At any rate the paper here which the talk was based on, fairly well sums up my whole rap on the subject regards the differences between humans vanishing into technology and technology vanishing into humanity. In one form or the other its been presented on SCIY, but this piece pretty much sums it up.
Before it starts let me defer to a definition of the post-human as applies to the transitional being which disappears into technology.
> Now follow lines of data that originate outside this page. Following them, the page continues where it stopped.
(* ===== verification/Cbmem.v ===== *)
(** * CBMEM ([src/lib/imd_cbmem.c], [src/lib/cbmem_common.c])

    The two-tier directory below [cbmem_top] that every stage allocates from.
    Ramstage keeps its handle in a global; before that a stage finds the directory
    anew at each access.  The abstract state is a map from ids to regions; the
    theorems follow it from romstage's first call through any number of stages. *)

From S2P Require Import Prelude Imd.

Definition DYN_CBMEM_ALIGN_SIZE : Z := 4096.
Definition CBMEM_ROOT_MIN_SIZE : Z := DYN_CBMEM_ALIGN_SIZE.
Definition CBMEM_LG_ALIGN : Z := CBMEM_ROOT_MIN_SIZE.
Definition CBMEM_SM_ROOT_SIZE : Z := 1024.
Definition CBMEM_SM_ALIGN : Z := 32.

(** The static handle of [cbmem_get_imd], and memory. *)
Record cbmem := mk_cbmem { imd_cbmem : imd; cb_mem : memory }.
Definition set_cb_mem (m : memory) (st : cbmem) : cbmem := mk_cbmem (imd_cbmem st) m.

(** [struct lb_cbmem_entry] without its tag and size. *)
Record lb_cbmem_entry := mk_lb_entry { lb_address : Z; lb_entry_size : Z; lb_id : Z }.

Section Cbmem.
Variable CAN_USE_GLOBALS PRE_RAM : bool.
(** The address [cbmem_top] returns, the same in all stages. *)
Variable cbmem_top : Z.
(** The functions between [_cbmem_init_hooks] and [_ecbmem_init_hooks]. *)
Variable init_hooks : list (Z -> cbmem -> cbmem).

(** What [imd_handle_init] and the calls after it leave in the handle. *)
Definition imd_init_backing (h : imd) (st : cbmem) : cbmem :=
  mk_cbmem (if CAN_USE_GLOBALS then h else imd_cbmem st) (cb_mem st).

Definition imd_init_backing_with_recover (st : cbmem) : imd :=
  if CAN_USE_GLOBALS then imd_cbmem st
  else imd_handle_init_partial_recovery (cb_mem st) (imd_handle_init cbmem_top).

Definition cbmem_run_init_hooks (is_recovery : Z) (st : cbmem) : cbmem :=
  fold_left (fun st hook => hook is_recovery st) init_hooks st.

(** Pointers are addresses, 0 for NULL. *)
Definition cbmem_entry_add (id size64 : Z) (st : cbmem) : Z * cbmem :=
  let h := imd_init_backing_with_recover st in
  let '(e, m) := imd_entry_find_or_add (cb_mem st) h id (u32 size64) in
  (default 0 e, set_cb_mem m st).

Definition cbmem_add (id size : Z) (st : cbmem) : Z * cbmem :=
  let h := imd_init_backing_with_recover st in
  match imd_entry_find_or_add (cb_mem st) h id (u32 size) with
  | (None, m) => (0, set_cb_mem m st)
  | (Some e, m) => (default 0 (imd_entry_at m h e), set_cb_mem m st)
  end.

Definition cbmem_entry_find (id : Z) (st : cbmem) : Z :=
  let h := imd_init_backing_with_recover st in default 0 (imd_entry_find (cb_mem st) h id).

Definition cbmem_find (id : Z) (st : cbmem) : Z :=
  let h := imd_init_backing_with_recover st in
  match imd_entry_find (cb_mem st) h id with
  | None => 0
  | Some e => default 0 (imd_entry_at (cb_mem st) h e)
  end.

Definition cbmem_entry_remove (entry : Z) (st : cbmem) : Z * cbmem :=
  let h := imd_init_backing_with_recover st in
  let '(ret, m) := imd_entry_remove (cb_mem st) h entry in (ret, set_cb_mem m st).

Definition cbmem_entry_size (entry : Z) (st : cbmem) : Z := imd_entry_size (cb_mem st) entry.

Definition cbmem_entry_start (entry : Z) (st : cbmem) : Z :=
  default 0 (imd_entry_at (cb_mem st) (imd_init_backing_with_recover st) entry).

Definition cbmem_initialize_empty_id_size (id size : Z) (st : cbmem) : cbmem :=
  let '(ret, h, m) :=
    imd_create_tiered_empty (cb_mem st) (imd_handle_init cbmem_top)
      CBMEM_ROOT_MIN_SIZE CBMEM_LG_ALIGN CBMEM_SM_ROOT_SIZE CBMEM_SM_ALIGN in
  let st := imd_init_backing h (set_cb_mem m st) in
  if negb (ret =? 0) then st
  else
    let st := if negb (size =? 0) then snd (cbmem_add id size st) else st in
    cbmem_run_init_hooks 0 st.

Definition cbmem_initialize_empty (st : cbmem) : cbmem := cbmem_initialize_empty_id_size 0 0 st.

Definition cbmem_initialize_id_size (id size : Z) (st : cbmem) : Z * cbmem :=
  let '(ret, h) := imd_recover (cb_mem st) (imd_handle_init cbmem_top) in
  let st := imd_init_backing h st in
  if negb (ret =? 0) then (1, st)
  else
    let st := if PRE_RAM then set_cb_mem (snd (imd_lockdown (cb_mem st) h)) st else st in
    let st := if negb (size =? 0) then snd (cbmem_add id size st) else st in
    (0, cbmem_run_init_hooks 1 st).

Definition cbmem_initialize (st : cbmem) : Z * cbmem := cbmem_initialize_id_size 0 0 st.

Definition cbmem_recovery (is_wakeup : bool) (st : cbmem) : Z * cbmem :=
  if negb is_wakeup then (0, cbmem_initialize_empty st) else cbmem_initialize st.

(** The records added to the coreboot table, in order; each round of the loop takes
    one entry of the directory. *)
Fixpoint records_loop (fuel : nat) (m : memory) (h : imd) (c : imd_cursor) : option (list lb_cbmem_entry) :=
  match fuel with
  | O => None
  | S fuel' =>
      match imd_cursor_next m c with
      | (None, _) => Some []
      | (Some e, c) =>
          let id := imd_entry_id m e in
          if (id =? CBMEM_ID_IMD_ROOT) || (id =? CBMEM_ID_IMD_SMALL) then records_loop fuel' m h c
          else
            (fun l => mk_lb_entry (default 0 (imd_entry_at m h e)) (imd_entry_size m e) id :: l)
              <$> records_loop fuel' m h c
      end
  end.

Definition cbmem_add_records_to_cbtable (fuel : nat) (st : cbmem) : option (list lb_cbmem_entry) :=
  if CAN_USE_GLOBALS then records_loop fuel (cb_mem st) (imd_cbmem st) (imd_cursor_init (imd_cbmem st))
  else Some [].
End Cbmem.

(** ** The directory in memory *)

Definition in_use (top : Z) : Z := ALIGN_DOWN 32 top LIMIT_ALIGN.

Definition valid_id (id : Z) : Prop := 0 <= id < 2 ^ 32 /\ id <> CBMEM_ID_IMD_SMALL /\ id <> CBMEM_ID_IMD_ROOT.

(** The large region [A] and the small region [B] inside its first allocation. *)
Record tiered (lim : Z) (m : memory) (A B : aroot) : Prop := {
  t_wfA : awf A; t_repA : rep m A; t_wfB : awf B; t_repB : rep m B;
  t_shapeA : a_limit A = lim /\ a_root_size A = 4096 /\ a_align A = 4096 /\ a_max_offset A = 0;
  t_shapeB : a_limit B = lim - 4096 /\ a_root_size B = 1024 /\ a_align B = 32 /\ a_max_offset B = -3072;
  t_small : take 2 (a_entries A) = [root_entry A; mk_aentry (-4096) 4096 SMALL_REGION_ID];
  t_room : 0 < lim - 4096 + a_last A
}.

Definition handles (A B : aroot) : imd := mk_imd (handle A) (handle B).

Lemma tiered_roots lim m A B : tiered lim m A B -> a_root A = lim - 4096 /\ a_root B = lim - 5120 /\ a_low B = -3072.
Proof.
  intros []. unfold a_root, a_low. destruct t_shapeA0 as (-> & -> & _ & _).
  destruct t_shapeB0 as (-> & -> & _ & ->). split; [lia|]. split; [lia|done].
Qed.

Lemma tiered_entries lim m A B : tiered lim m A B ->
  a_entries A = root_entry A :: mk_aentry (-4096) 4096 SMALL_REGION_ID :: drop 2 (a_entries A).
Proof. intros []. rewrite <- (take_drop 2 (a_entries A)) at 1. by rewrite t_small0. Qed.

Lemma small_found lim m A B : tiered lim m A B ->
  a_find A SMALL_REGION_ID = Some (0%nat, mk_aentry (-4096) 4096 SMALL_REGION_ID).
Proof. intros H. unfold a_find. by rewrite (tiered_entries _ _ _ _ H). Qed.

Lemma tiered_above lim m A B : tiered lim m A B -> 0 < lim - 8192 /\ above_zero A /\ above_zero B.
Proof.
  intros H. destruct (tiered_roots _ _ _ _ H) as (HA & HB & Hlow). destruct (tiered_entries _ _ _ _ H). destruct H.
  pose proof (awf_geometry B t_wfB0) as (_ & _ & _ & _ & _ & _ & _ & _ & _ & ? & _).
  assert (Hlast : a_last A <= -4096).
  { pose proof t_wfA0 as (_ & _ & _ & _ & _ & _ & _ & allocs & He & Hd).
    rewrite He in t_small0. destruct allocs as [|x allocs]; [done|]. simpl in t_small0. injection t_small0 as ->.
    unfold a_last. rewrite He, !last_cons_default. simpl in Hd. destruct Hd as (_ & _ & _ & _ & Hd).
    pose proof (descending_last _ _ _ _ (mk_aentry (-4096) 4096 SMALL_REGION_ID) Hd eq_refl).
    cbn [ae_off] in *. lia. }
  destruct t_shapeA0 as (_ & _ & _ & Hm), t_shapeB0 as (_ & _ & _ & Hm').
  split; [lia|]. unfold above_zero. rewrite HA, HB, Hm, Hm'. split; split; lia.
Qed.

(** Every way of getting the handle gives the same. *)
Lemma tiered_recover lim top m A B : tiered lim m A B -> lim = in_use top ->
  imd_recover m (imd_handle_init top) = (0, handles A B).
Proof.
  intros H ->. destruct (tiered_above _ _ _ _ H) as (_ & HzA & HzB). destruct (tiered_roots _ _ _ _ H) as (HA & HB & _).
  pose proof (small_found _ _ _ _ H). destruct H.
  apply (recover_tiered m A B top (-4096) 4096 0%nat); try done; [apply t_shapeA0|].
  rewrite HA. destruct t_shapeB0 as (-> & _). lia.
Qed.

Lemma root_found m A : awf A -> rep m A ->
  relative_pointer (imdr_get_root_pointer (handle A)) (root_offset m (imdr_get_root_pointer (handle A))) = a_root A.
Proof.
  intros Hw (_ & _ & _ & _ & _ & _ & R7 & R8). pose proof (awf_geometry A Hw) as (? & ? & ? & ? & _).
  unfold imdr_get_root_pointer, relative_pointer, root_offset, sizeof_root_pointer, handle. cbn [limit].
  change (- (8)) with (-8). rewrite (u32_small (a_limit A + -8)) by lia. replace (a_limit A + -8 + 4) with (a_limit A - 4) by lia.
  rewrite R8, s32_u32 by lia. rewrite u32_small by lia. lia.
Qed.

Lemma tiered_partial lim top m A B : tiered lim m A B -> lim = in_use top ->
  imd_handle_init_partial_recovery m (imd_handle_init top) = handles A B.
Proof.
  intros H ->. destruct (tiered_above _ _ _ _ H) as (Hl & _ & _). destruct (tiered_roots _ _ _ _ H) as (HA & HB & _).
  pose proof (small_found _ _ _ _ H) as Hf. destruct H. destruct t_shapeA0 as (HlA & _), t_shapeB0 as (HlB & _).
  pose proof (awf_geometry A t_wfA0) as (_ & _ & _ & HA4 & _).
  assert (Hidem : ALIGN_DOWN 32 (in_use top) LIMIT_ALIGN = in_use top).
  { pose proof (awf_geometry A t_wfA0) as (_ & ? & ? & _). pose proof t_wfA0 as ([q Hq] & _).
    change LIMIT_ALIGN with (2 ^ 12). rewrite align_down_pow2 by lia. rewrite <- HlA, Hq.
    change (2 ^ 12) with 4096. rewrite Z.mod_mul by lia. lia. }
  unfold imd_handle_init_partial_recovery, imd_handle_init, imdr_init. cbn [lg sm limit].
  fold (in_use top). rewrite (proj2 (Z.eqb_neq _ _)) by lia. rewrite Hidem.
  change (imdr_get_root_pointer (mk_imdr (in_use top) 0)) with (imdr_get_root_pointer (mk_imdr (in_use top) (a_root A))).
  rewrite <- HlA. change (mk_imdr (a_limit A) (a_root A)) with (handle A).
  rewrite root_found by done. change (mk_imdr (a_limit A) (a_root A)) with (handle A).
  rewrite (find_refines m A) by done. rewrite Hf. cbn [fmap option_fmap option_map fst].
  destruct (find_entry m A SMALL_REGION_ID 0%nat _ t_wfA0 t_repA0 Hf) as (-> & -> & _). cbn [ae_off ae_size].
  cbn [limit root].
  pose proof (awf_geometry B t_wfB0) as (_ & ? & ? & ? & _).
  replace (u32 (u32 (a_root A + -4096) + 4096)) with (a_limit B) by (rewrite (u32_small (a_root A + -4096)), u32_small by lia; lia).
  change (imdr_get_root_pointer (mk_imdr (a_limit B) 0)) with (imdr_get_root_pointer (handle B)).
  by rewrite root_found.
Qed.

(** ** The abstract state *)

(** Where each id's region is and how long it is, the total of the sizes asked for,
    and whether the directory is locked. *)
Record ghost := mk_ghost { g_map : gmap Z (Z * Z); g_total : Z; g_locked : bool }.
Katherine Hayles is someone I believe to be one of the most important scholars considering the birthing of the transitional human being or the posthuman. She often dovetails her work on complexity and literary theory while exploring the implications of the technologically enhanced human. In her book How We Became Post Human she explores through a study of cybernetics, complexity theory, and literature the cultural and human constructions technology makes possible as the coming of the posthuman. Her work expresses concern for the advent of a future which will become disembodied and assimilated to machinic existence. In this book she calls out for other voices to provide embodied narratives of a future.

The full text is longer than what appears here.